◆ Task details
What's required is a verbatim printout of all the data.

========================================

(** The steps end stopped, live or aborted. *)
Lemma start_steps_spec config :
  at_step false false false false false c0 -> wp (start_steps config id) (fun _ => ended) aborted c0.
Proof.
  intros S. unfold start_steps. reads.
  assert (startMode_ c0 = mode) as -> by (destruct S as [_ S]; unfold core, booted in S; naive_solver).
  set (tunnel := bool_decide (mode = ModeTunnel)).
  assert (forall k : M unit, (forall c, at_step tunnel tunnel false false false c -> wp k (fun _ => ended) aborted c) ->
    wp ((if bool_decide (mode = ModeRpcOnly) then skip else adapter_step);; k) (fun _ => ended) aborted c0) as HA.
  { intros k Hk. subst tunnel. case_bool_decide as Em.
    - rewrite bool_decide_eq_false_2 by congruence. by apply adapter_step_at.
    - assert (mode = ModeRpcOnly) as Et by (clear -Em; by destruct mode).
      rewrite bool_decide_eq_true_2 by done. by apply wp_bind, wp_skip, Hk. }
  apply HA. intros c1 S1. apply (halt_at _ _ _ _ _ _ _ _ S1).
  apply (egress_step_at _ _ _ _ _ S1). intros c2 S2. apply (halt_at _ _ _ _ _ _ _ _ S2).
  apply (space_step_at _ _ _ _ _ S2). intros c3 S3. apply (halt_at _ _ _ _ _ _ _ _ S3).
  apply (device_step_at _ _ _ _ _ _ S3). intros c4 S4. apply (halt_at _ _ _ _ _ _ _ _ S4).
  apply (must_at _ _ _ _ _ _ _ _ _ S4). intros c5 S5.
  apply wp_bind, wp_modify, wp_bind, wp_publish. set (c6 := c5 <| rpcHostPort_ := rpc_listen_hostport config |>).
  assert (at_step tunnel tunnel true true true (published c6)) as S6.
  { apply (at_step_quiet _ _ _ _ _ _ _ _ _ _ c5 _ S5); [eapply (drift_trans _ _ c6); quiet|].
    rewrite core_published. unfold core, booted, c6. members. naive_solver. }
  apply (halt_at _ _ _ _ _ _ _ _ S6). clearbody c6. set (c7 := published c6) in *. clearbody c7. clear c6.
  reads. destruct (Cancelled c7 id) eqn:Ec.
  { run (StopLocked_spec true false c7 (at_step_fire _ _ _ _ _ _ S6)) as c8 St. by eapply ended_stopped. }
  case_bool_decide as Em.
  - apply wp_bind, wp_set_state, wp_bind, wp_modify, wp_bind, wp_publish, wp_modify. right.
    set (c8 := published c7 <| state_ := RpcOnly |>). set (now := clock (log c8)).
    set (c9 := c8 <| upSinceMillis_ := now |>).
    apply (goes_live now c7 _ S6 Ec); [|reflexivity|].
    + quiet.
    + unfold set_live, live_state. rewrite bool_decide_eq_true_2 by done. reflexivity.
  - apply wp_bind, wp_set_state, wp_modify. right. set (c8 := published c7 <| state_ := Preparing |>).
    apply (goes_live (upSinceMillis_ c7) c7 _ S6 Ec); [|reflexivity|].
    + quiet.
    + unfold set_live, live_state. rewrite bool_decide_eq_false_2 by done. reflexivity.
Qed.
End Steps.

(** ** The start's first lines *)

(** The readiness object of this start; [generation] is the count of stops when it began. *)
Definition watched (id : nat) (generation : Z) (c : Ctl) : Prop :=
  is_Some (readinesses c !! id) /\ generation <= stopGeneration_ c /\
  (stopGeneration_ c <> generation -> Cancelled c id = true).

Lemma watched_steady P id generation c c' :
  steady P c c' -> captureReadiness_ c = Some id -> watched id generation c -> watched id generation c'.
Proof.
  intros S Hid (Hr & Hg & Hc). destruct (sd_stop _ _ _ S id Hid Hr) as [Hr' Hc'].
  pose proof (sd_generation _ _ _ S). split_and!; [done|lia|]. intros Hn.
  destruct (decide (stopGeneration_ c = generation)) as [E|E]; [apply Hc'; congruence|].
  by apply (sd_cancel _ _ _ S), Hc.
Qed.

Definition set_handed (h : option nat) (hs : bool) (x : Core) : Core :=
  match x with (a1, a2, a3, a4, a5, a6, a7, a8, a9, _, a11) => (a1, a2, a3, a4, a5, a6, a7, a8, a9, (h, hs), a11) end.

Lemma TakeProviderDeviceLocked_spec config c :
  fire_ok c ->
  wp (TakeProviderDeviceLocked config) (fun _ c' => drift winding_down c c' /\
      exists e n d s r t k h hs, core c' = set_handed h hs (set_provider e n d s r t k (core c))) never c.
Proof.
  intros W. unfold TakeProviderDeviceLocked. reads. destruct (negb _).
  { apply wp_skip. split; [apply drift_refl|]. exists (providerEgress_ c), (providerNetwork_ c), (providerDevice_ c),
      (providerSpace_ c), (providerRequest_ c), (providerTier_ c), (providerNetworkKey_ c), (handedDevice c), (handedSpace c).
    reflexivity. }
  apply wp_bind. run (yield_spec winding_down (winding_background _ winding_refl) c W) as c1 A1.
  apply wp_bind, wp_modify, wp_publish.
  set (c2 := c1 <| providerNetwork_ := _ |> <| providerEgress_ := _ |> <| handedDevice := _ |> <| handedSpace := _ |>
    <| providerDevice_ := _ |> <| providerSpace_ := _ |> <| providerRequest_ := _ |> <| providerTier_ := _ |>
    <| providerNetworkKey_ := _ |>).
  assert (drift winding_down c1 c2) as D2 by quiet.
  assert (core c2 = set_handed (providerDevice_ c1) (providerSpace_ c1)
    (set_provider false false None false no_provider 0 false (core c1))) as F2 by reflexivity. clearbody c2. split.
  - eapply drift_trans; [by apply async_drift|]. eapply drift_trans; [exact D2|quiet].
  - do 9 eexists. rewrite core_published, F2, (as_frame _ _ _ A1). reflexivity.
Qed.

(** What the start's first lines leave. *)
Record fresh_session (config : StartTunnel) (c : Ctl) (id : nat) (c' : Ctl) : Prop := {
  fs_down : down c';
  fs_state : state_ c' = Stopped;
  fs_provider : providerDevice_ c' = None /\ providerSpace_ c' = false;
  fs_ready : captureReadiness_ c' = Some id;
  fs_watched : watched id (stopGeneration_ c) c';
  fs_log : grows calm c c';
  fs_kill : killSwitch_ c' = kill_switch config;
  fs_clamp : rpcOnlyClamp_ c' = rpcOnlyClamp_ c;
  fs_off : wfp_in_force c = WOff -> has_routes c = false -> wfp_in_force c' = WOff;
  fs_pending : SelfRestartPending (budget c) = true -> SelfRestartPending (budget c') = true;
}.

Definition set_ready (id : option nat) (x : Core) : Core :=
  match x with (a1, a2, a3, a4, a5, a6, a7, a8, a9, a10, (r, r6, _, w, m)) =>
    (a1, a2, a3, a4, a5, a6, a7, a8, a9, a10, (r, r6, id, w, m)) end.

========================================

◆ Answer area
(** The steps end stopped, live or aborted. *)
Lemma start_steps_spec config :
  at_step false false false false false c0 -> wp (start_steps config id) (fun _ => ended) aborted c0.
Proof.
  intros S. unfold start_steps. reads.
  assert (startMode_ c0 = mode) as -> by (destruct S as [_ S]; unfold core, booted in S; naive_solver).
  set (tunnel := bool_decide (mode = ModeTunnel)).
  assert (forall k : M unit, (forall c, at_step tunnel tunnel false false false c -> wp k (fun _ => ended) aborted c) ->
    wp ((if bool_decide (mode = ModeRpcOnly) then skip else adapter_step);; k) (fun _ => ended) aborted c0) as HA.
  { intros k Hk. subst tunnel. case_bool_decide as Em.
    - rewrite bool_decide_eq_false_2 by congruence. by apply adapter_step_at.
    - assert (mode = ModeRpcOnly) as Et by (clear -Em; by destruct mode).
      rewrite bool_decide_eq_true_2 by done. by apply wp_bind, wp_skip, Hk. }
  apply HA. intros c1 S1. apply (halt_at _ _ _ _ _ _ _ _ S1).
  apply (egress_step_at _ _ _ _ _ S1). intros c2 S2. apply (halt_at _ _ _ _ _ _ _ _ S2).
  apply (space_step_at _ _ _ _ _ S2). intros c3 S3. apply (halt_at _ _ _ _ _ _ _ _ S3).
  apply (device_step_at _ _ _ _ _ _ S3). intros c4 S4. apply (halt_at _ _ _ _ _ _ _ _ S4).
  apply (must_at _ _ _ _ _ _ _ _ _ S4). intros c5 S5.
  apply wp_bind, wp_modify, wp_bind, wp_publish. set (c6 := c5 <| rpcHostPort_ := rpc_listen_hostport config |>).
  assert (at_step tunnel tunnel true true true (published c6)) as S6.
  { apply (at_step_quiet _ _ _ _ _ _ _ _ _ _ c5 _ S5); [eapply (drift_trans _ _ c6); quiet|].
    rewrite core_published. unfold core, booted, c6. members. naive_solver. }
  apply (halt_at _ _ _ _ _ _ _ _ S6). clearbody c6. set (c7 := published c6) in *. clearbody c7. clear c6.
  reads. destruct (Cancelled c7 id) eqn:Ec.
  { run (StopLocked_spec true false c7 (at_step_fire _ _ _ _ _ _ S6)) as c8 St. by eapply ended_stopped. }
  case_bool_decide as Em.
  - apply wp_bind, wp_set_state, wp_bind, wp_modify, wp_bind, wp_publish, wp_modify. right.
    set (c8 := published c7 <| state_ := RpcOnly |>). set (now := clock (log c8)).
    set (c9 := c8 <| upSinceMillis_ := now |>).
    apply (goes_live now c7 _ S6 Ec); [|reflexivity|].
    + quiet.
    + unfold set_live, live_state. rewrite bool_decide_eq_true_2 by done. reflexivity.
  - apply wp_bind, wp_set_state, wp_modify. right. set (c8 := published c7 <| state_ := Preparing |>).
    apply (goes_live (upSinceMillis_ c7) c7 _ S6 Ec); [|reflexivity|].
    + quiet.
    + unfold set_live, live_state. rewrite bool_decide_eq_false_2 by done. reflexivity.
Qed.
End Steps.

(** ** The start's first lines *)

(** The readiness object of this start; [generation] is the count of stops when it began. *)
Definition watched (id : nat) (generation : Z) (c : Ctl) : Prop :=
  is_Some (readinesses c !! id) /\ generation <= stopGeneration_ c /\
  (stopGeneration_ c <> generation -> Cancelled c id = true).

Lemma watched_steady P id generation c c' :
  steady P c c' -> captureReadiness_ c = Some id -> watched id generation c -> watched id generation c'.
Proof.
  intros S Hid (Hr & Hg & Hc). destruct (sd_stop _ _ _ S id Hid Hr) as [Hr' Hc'].
  pose proof (sd_generation _ _ _ S). split_and!; [done|lia|]. intros Hn.
  destruct (decide (stopGeneration_ c = generation)) as [E|E]; [apply Hc'; congruence|].
  by apply (sd_cancel _ _ _ S), Hc.
Qed.

Definition set_handed (h : option nat) (hs : bool) (x : Core) : Core :=
  match x with (a1, a2, a3, a4, a5, a6, a7, a8, a9, _, a11) => (a1, a2, a3, a4, a5, a6, a7, a8, a9, (h, hs), a11) end.

Lemma TakeProviderDeviceLocked_spec config c :
  fire_ok c ->
  wp (TakeProviderDeviceLocked config) (fun _ c' => drift winding_down c c' /\
      exists e n d s r t k h hs, core c' = set_handed h hs (set_provider e n d s r t k (core c))) never c.
Proof.
  intros W. unfold TakeProviderDeviceLocked. reads. destruct (negb _).
  { apply wp_skip. split; [apply drift_refl|]. exists (providerEgress_ c), (providerNetwork_ c), (providerDevice_ c),
      (providerSpace_ c), (providerRequest_ c), (providerTier_ c), (providerNetworkKey_ c), (handedDevice c), (handedSpace c).
    reflexivity. }
  apply wp_bind. run (yield_spec winding_down (winding_background _ winding_refl) c W) as c1 A1.
  apply wp_bind, wp_modify, wp_publish.
  set (c2 := c1 <| providerNetwork_ := _ |> <| providerEgress_ := _ |> <| handedDevice := _ |> <| handedSpace := _ |>
    <| providerDevice_ := _ |> <| providerSpace_ := _ |> <| providerRequest_ := _ |> <| providerTier_ := _ |>
    <| providerNetworkKey_ := _ |>).
  assert (drift winding_down c1 c2) as D2 by quiet.
  assert (core c2 = set_handed (providerDevice_ c1) (providerSpace_ c1)
    (set_provider false false None false no_provider 0 false (core c1))) as F2 by reflexivity. clearbody c2. split.
  - eapply drift_trans; [by apply async_drift|]. eapply drift_trans; [exact D2|quiet].
  - do 9 eexists. rewrite core_published, F2, (as_frame _ _ _ A1). reflexivity.
Qed.

(** What the start's first lines leave. *)
Record fresh_session (config : StartTunnel) (c : Ctl) (id : nat) (c' : Ctl) : Prop := {
  fs_down : down c';
  fs_state : state_ c' = Stopped;
  fs_provider : providerDevice_ c' = None /\ providerSpace_ c' = false;
  fs_ready : captureReadiness_ c' = Some id;
  fs_watched : watched id (stopGeneration_ c) c';
  fs_log : grows calm c c';
  fs_kill : killSwitch_ c' = kill_switch config;
  fs_clamp : rpcOnlyClamp_ c' = rpcOnlyClamp_ c;
  fs_off : wfp_in_force c = WOff -> has_routes c = false -> wfp_in_force c' = WOff;
  fs_pending : SelfRestartPending (budget c) = true -> SelfRestartPending (budget c') = true;
}.

Definition set_ready (id : option nat) (x : Core) : Core :=
  match x with (a1, a2, a3, a4, a5, a6, a7, a8, a9, a10, (r, r6, _, w, m)) =>
    (a1, a2, a3, a4, a5, a6, a7, a8, a9, a10, (r, r6, id, w, m)) end.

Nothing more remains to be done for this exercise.